Date of publication: The Publishers’ Circular 1914 p540 issue of 2 May 1914 has it in a list of books either just published or just about to be. 

Comment by Sally Davis: The Boomerang is a very involved tale of souls not quite coming together in a man and a woman living in mid-19th century England.  In its third volume the souls are incarnated two generations later in a man and woman at the same level of psychic development; they are thus – finally – able to marry.  The plot was so dependent on an understanding of reincarnation and the development of the soul that at the beginning of Book 3 Kat felt obliged to take time out from it, to explain the theory. 

 

1917

Kat’s book Our Living Dead was published.

Our Living Dead.  Some talks with Unknown Friends by Emily Katharine Bates; with Preface by Major-General Sir Alfred E Turner.  London: Kegan Paul and Co 1917.  To add to the confusion about names, the British Library has two copies with Katharine Lee Bates (1859-1929) credited as author.

Comments by Sally Davis:

On Our Living Dead: Kat was reaching out to those traumatised by the losses of the War.  She hoped to comfort the bereaved by suggesting that through spiritualism they could maintain contact with their dead. 

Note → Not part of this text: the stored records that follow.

Definition half : float := fdiv (fz 1) (fz 2).

Record LimitsConfig := {
  lc_url : string;
  lc_default_window_seconds : Z;
  lc_fail_closed : bool;
  lc_cooldown_seconds : Z;
  lc_sentinel_hosts : hosts;
  lc_sentinel_service_name : string;
  lc_sentinel_socket_timeout_s : float;
  lc_max_tenant_subjects : Z
}.

Definition mk_LimitsConfig (d : kwargs) : cfg LimitsConfig :=
  let c := {| lc_url := get_text d "url" ""; lc_default_window_seconds := get_int d "default_window_seconds" 60;
              lc_fail_closed := get_bool d "fail_closed" true;
              lc_cooldown_seconds := get_int d "cooldown_seconds" 300;
              lc_sentinel_hosts := get_hosts d "sentinel_hosts";
              lc_sentinel_service_name := get_text d "sentinel_service_name" "";
              lc_sentinel_socket_timeout_s := get_float d "sentinel_socket_timeout_s" half;
              lc_max_tenant_subjects := get_int d "max_tenant_subjects" 0 |} in
  _ ← reject_if
        (violation_if (lc_default_window_seconds c <=? 0)%Z
           ("limits.default_window_seconds=" +:+ str_of_int (lc_default_window_seconds c)) ++
         violation_if (lc_cooldown_seconds c <? 0)%Z
           ("limits.cooldown_seconds=" +:+ str_of_int (lc_cooldown_seconds c)) ++
         violation_if (hosts_given (lc_sentinel_hosts c) && str_is_empty (lc_sentinel_service_name c))
           "limits.sentinel_service_name is required when sentinel_hosts is set" ++
         violation_if (fle (lc_sentinel_socket_timeout_s c) (fz 0))
           ("limits.sentinel_socket_timeout_s=" +:+ float_str (lc_sentinel_socket_timeout_s c)) ++
         violation_if (lc_max_tenant_subjects c <? 0)%Z
           ("limits.max_tenant_subjects=" +:+ str_of_int (lc_max_tenant_subjects c)));
  inr c.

On Alfred Edward Turner (1842-20 November 1918).  Alfred was the son of a barrister.  He joined the Royal Artillery in 1860 and apart from going on the Nile Expedition to rescue General Gordon (1884), spent his career in Ireland.  He had investments in rubber plantations in Borneo and was a director of one of the earliest channel tunnel companies.

He wrote various works on military subjects, and a memoir.

 

Turner was a friend of Yeats (who was in the GD, of course); and also of W T Stead.  In 1900 he joined the Society for Psychical Research.  In 1912 he sent William Usborne Moore accounts of some of his own psychic experiences, which Usborne Moore mentioned in his The Voices…   Kat had probably known him for many years.

Sources for Turner: wikipedia.  Who Was Who volume 2 p1059.  Probate Registry entries 1899 (his first wife Emma Blanche) and 1919. 

Journal of the Society for Psychical Research p161 of volume 9 number 65 issue of January 1900: Major-General Alfred E Turner CB of 21 Tite Street London SW is on a list of new members.

Sixty Years of a Soldier’s Life by Alfred E Turner.  London: Methuen 1912.

Channel Tunnel Visions 1850-1914: Dreams and Nightmares by Keith Wilson.  London: Hambledon 1994: p64.

The Mummy’s Curse: the True History of a Dark Fantasy by Roger Luckhurst.  Oxford: Oxford University Press 2012: p82 in the section called Walter Herbert Ingram and the Coffin of Nesmin: Turner was a member of the Ghost Club.  During his time in Egypt he went to the Cairo museum to see the mummy of Ramases II.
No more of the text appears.